REKLAMA

Perły z lamusa: Game Boy ma już 23 lata!

25.04.2012 07.10
Perły z lamusa: Game Boy ma już 23 lata!
REKLAMA
REKLAMA

Mamy miesiąc pełen rocznic i jubileuszy. O dziwo, o jednym urządzeniu nie mówi się praktycznie nic. Nie rozumiem dlaczego, bowiem wbiło się w świadomość graczy na bardzo długie lata. Świętujemy bowiem właśnie 23-lecie konsoli Nintendo Game Boy.

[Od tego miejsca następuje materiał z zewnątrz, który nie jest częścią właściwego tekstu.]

(** [remove_server_upstream] after its read, in terms of the set read
    and of the addresses taken out. *)
Lemma remove_server_upstream_run i u server st servers st1 gone :
  list_upstream service_name i u st = (Ok servers, st1) →
  removed_addresses host_from_destination server = Ok gone →
  remove_server_upstream service_name host_from_destination set_order i u server st
  = if bool_decide (size (servers ∖ gone) < 1)
    then _remove_upstream service_name i u st1
    else _save_upstream service_name set_order i u (servers ∖ gone) st1.
Proof.
  intros Hl Hg. unfold remove_server_upstream, removed_addresses in *.
  unfold mbind, M_bind at 1. rewrite Hl.
  destruct server as [|s|l].
  - destruct (server_address host_from_destination None) as [a|e]; [|done].
    injection Hg as <-. run.
    rewrite remove_if_present. by destruct (bool_decide _).
  - destruct (server_address host_from_destination (Some s)) as [a|e]; [|done].
    injection Hg as <-. run.
    rewrite remove_if_present. by destruct (bool_decide _).
  - destruct (server_addresses host_from_destination l) as [l'|e]; [|done].
    injection Hg as <-. run. by destruct (bool_decide _).
Qed.

(** C1 (as amended): when [remove_server_upstream] takes out every
    server that the upstream still has, it returns normally, the key of
    the upstream stays in the store with the empty frame (the begin line
    directly followed by the end line) as its value, and [list_upstream]
    returns the empty set. *)
Theorem remove_last_server_upstream i u server st servers gone :
  fst (list_upstream service_name i u st) = Ok servers →
  removed_addresses host_from_destination server = Ok gone →
  servers ⊆ gone →
  fst (remove_server_upstream service_name host_from_destination set_order
         i u server st) = Ok tt ∧
  KV.get (_upstream_key service_name i u)
    (store (snd (remove_server_upstream service_name host_from_destination set_order
                   i u server st)))
    = Some (begin_block "upstream" +:+ end_block "upstream") ∧
  fst (list_upstream service_name i u
         (snd (remove_server_upstream service_name host_from_destination set_order
                 i u server st))) = Ok ∅.
Proof.
  intros Hl Hg Hsub.
  destruct (list_upstream_run i u st) as [servers' Hrun].
  rewrite Hrun in Hl. injection Hl as ->.
  rewrite (remove_server_upstream_run _ _ _ _ _ _ _ Hrun Hg).
  rewrite (difference_all servers gone Hsub).
  rewrite size_empty, bool_decide_eq_true_2 by lia.
  rewrite _remove_upstream_run. cbn [fst snd store].
  split; [done|]. split; [apply get_put_eq|].
  apply list_upstream_empty_frame. cbn [store]. apply get_put_eq.
Qed.

(** [add_server_upstream] with [None], an empty string or an empty list
    returns at once: no request is made. *)
Lemma add_server_upstream_falsy i u server st :
  server_truthy server = false →
  add_server_upstream service_name host_from_destination set_order i u server st
  = (Ok tt, st).
Proof. intros H. unfold add_server_upstream. by rewrite H. Qed.

(** [remove_server_upstream] has no such guard: whatever its [server]
    argument, it starts by reading the key of the upstream. *)
Lemma remove_server_upstream_reads i u server st :
  ∃ rest,
    calls (snd (remove_server_upstream service_name host_from_destination set_order
                  i u server st))
    = calls st ++ OpGet (_upstream_key service_name i u) :: rest.
Proof.
  destruct (list_upstream_run i u st) as [servers Hrun].
  destruct (removed_addresses host_from_destination server) as [gone|e] eqn:Hg.
  - rewrite (remove_server_upstream_run _ _ _ _ _ _ _ Hrun Hg).
    case_bool_decide.
    + rewrite _remove_upstream_run. cbn [snd calls].
      rewrite <- app_assoc. by eexists.
    + unfold _save_upstream, _set_header_footer. run.
      destruct (truthy _); cbn [snd calls]; rewrite <- app_assoc; by eexists.
  - exists []. unfold remove_server_upstream, removed_addresses in *.
    unfold mbind, M_bind at 1. rewrite Hrun.
    destruct server as [|s|l]; run.
    + by destruct (server_address host_from_destination None).
    + by destruct (server_address host_from_destination (Some s)).
    + by destruct (server_addresses host_from_destination l).
Qed.

(** C2, at an empty list on an upstream that has no key: a read and a
    write are issued, and the write creates the key. *)
Theorem remove_server_upstream_empty_list i u st :
  KV.get (_upstream_key service_name i u) (store st) = None →
  remove_server_upstream service_name host_from_destination set_order
    i u (SrvList []) st
  = (Ok tt,
     Client (KV.put (_upstream_key service_name i u)
               (begin_block "upstream" +:+ end_block "upstream") (store st))
            (calls st ++ [OpGet (_upstream_key service_name i u);
                          OpPut (_upstream_key service_name i u)
                            (begin_block "upstream" +:+ end_block "upstream")])).
Proof.
  intros H.
  rewrite (remove_server_upstream_run i u (SrvList []) st ∅ _ ∅
             (list_upstream_absent i u st H) eq_refl).
  rewrite bool_decide_eq_true_2 by (rewrite difference_diag_L, size_empty; lia).
  rewrite _remove_upstream_run. cbn [store calls]. by rewrite <- app_assoc.
Qed.

End Upstream.

(** The upstream of the test suite, with one server, as
    [add_server_upstream] leaves it. *)
Lemma add_server_upstream_one :
  store (snd (add_server_upstream "test-suite-rpaas" bare_host elements
                "myrpaas" "upstream1" (SrvStr "server1") (Client KV.empty [])))
  = [("test-suite-rpaas/myrpaas/upstream/upstream1",
      begin_block "upstream" +:+ "server1" +:+ LF +:+ end_block "upstream")].
Proof. vm_compute. reflexivity. Qed.

Lemma remove_last_server_upstream_witness :
  fst (list_upstream "test-suite-rpaas" "myrpaas" "upstream1"
         (Client [("test-suite-rpaas/myrpaas/upstream/upstream1",
                   begin_block "upstream" +:+ "server1" +:+ LF +:+ end_block "upstream")]
                 [])) = Ok {["server1"]} ∧
  removed_addresses bare_host (SrvStr "server1") = Ok {["server1"]} ∧
  ({["server1"]} : gset string) ⊆ {["server1"]} ∧
  fst (list_upstream "test-suite-rpaas" "myrpaas" "upstream1"
         (snd (remove_server_upstream "test-suite-rpaas" bare_host elements
                 "myrpaas" "upstream1" (SrvStr "server1")
                 (Client [("test-suite-rpaas/myrpaas/upstream/upstream1",
                           begin_block "upstream" +:+ "server1" +:+ LF
                             +:+ end_block "upstream")] [])))) = Ok ∅.
Proof.
  assert (fst (list_upstream "test-suite-rpaas" "myrpaas" "upstream1"
            (Client [("test-suite-rpaas/myrpaas/upstream/upstream1",
                      begin_block "upstream" +:+ "server1" +:+ LF
                        +:+ end_block "upstream")] [])) = Ok {["server1"]}) as Hl
    by (vm_compute; reflexivity).
  assert (removed_addresses bare_host (SrvStr "server1") = Ok {["server1"]}) as Hg
    by reflexivity.
  assert (({["server1"]} : gset string) ⊆ {["server1"]}) as Hsub by reflexivity.
  split; [exact Hl|]. split; [exact Hg|]. split; [exact Hsub|].
  exact (proj2 (proj2
    (remove_last_server_upstream "test-suite-rpaas" bare_host elements
       "myrpaas" "upstream1" (SrvStr "server1") _ _ _ Hl Hg Hsub))).
Defined.

(** C1 fails on the key: after the last server is removed the key of the
    upstream is still in the store, with the empty frame as its value. *)
Lemma remove_last_server_upstream_counterexample :
  fst (list_upstream "test-suite-rpaas" "myrpaas" "upstream1"
         (Client [("test-suite-rpaas/myrpaas/upstream/upstream1",
                   begin_block "upstream" +:+ "server1" +:+ LF +:+ end_block "upstream")]
                 [])) = Ok {["server1"]} ∧
  KV.get "test-suite-rpaas/myrpaas/upstream/upstream1"
    (store (snd (remove_server_upstream "test-suite-rpaas" bare_host elements
                   "myrpaas" "upstream1" (SrvStr "server1")
                   (Client [("test-suite-rpaas/myrpaas/upstream/upstream1",
                             begin_block "upstream" +:+ "server1" +:+ LF
                               +:+ end_block "upstream")] []))))
    = Some (begin_block "upstream" +:+ end_block "upstream") ∧
  Some (begin_block "upstream" +:+ end_block "upstream") ≠ None.
Proof.
  split; [vm_compute; reflexivity|]. split; [vm_compute; reflexivity|discriminate].
Qed.

Lemma remove_server_upstream_empty_list_witness :
  KV.get (_upstream_key "test-suite-rpaas" "myrpaas" "upstream1")
    (store (Client KV.empty [])) = None ∧
  remove_server_upstream "test-suite-rpaas" bare_host elements
    "myrpaas" "upstream1" (SrvList []) (Client KV.empty [])
  = (Ok tt,
     Client [("test-suite-rpaas/myrpaas/upstream/upstream1",
              begin_block "upstream" +:+ end_block "upstream")]
            [OpGet "test-suite-rpaas/myrpaas/upstream/upstream1";
             OpPut "test-suite-rpaas/myrpaas/upstream/upstream1"
               (begin_block "upstream" +:+ end_block "upstream")]).
Proof.
  split; [reflexivity|].
  exact (remove_server_upstream_empty_list "test-suite-rpaas" bare_host elements
           "myrpaas" "upstream1" (Client KV.empty []) eq_refl).
Defined.

(** ** Blocks *)

#[local] Arguments _block_key : simpl never.

Section Blocks.

Variable service_name : string.

Implicit Types (k v b : string) (m : KV.t).

Lemma remove_block_run i b st :
  remove_block service_name i b st
  = (Ok tt,
     Client (KV.put (_block_key service_name i (Some b))
               (begin_block b +:+ end_block b) (store st))
            (calls st ++ [OpPut (_block_key service_name i (Some b))
                            (begin_block b +:+ end_block b)])).
Proof. reflexivity. Qed.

Game Boy pojawił się w sprzedaży początkowo wyłącznie w Japonii, w kwietniu 1989 roku. I był absolutnym przełomem, na nowo definiując mobilną konsolę do gier. W błyskawicznym tempie wyeliminował konkurencję, a wyrażenie „Game Boy” stało się synonimem przenośnej konsoli.

W porównaniu do poprzedniej generacji konsol Nintendo, które nosiły miano „Game & Watch”, Game Boy miał jedną, gigantyczną przewagę: pozwalał na rozbudowę o kolejne gry. Oznaczało to więc, że oprócz wbudowanego, i bardzo uzależniającego Tetrisa, mogliśmy pójść do sklepu, kupić kartridż i cieszyć się zupełnie nowym tytułem. Oczywista oczywistość, prawda? A tymczasem to właśnie Game Boy spopularyzował to rozwiązanie. A dobrych gier nie brakowało. Warto to wymienić Super Mario Land i Link’s Awakening, które w wersji na przenośną konsolę Nintendo stały się absolutnie kultowymi hitami.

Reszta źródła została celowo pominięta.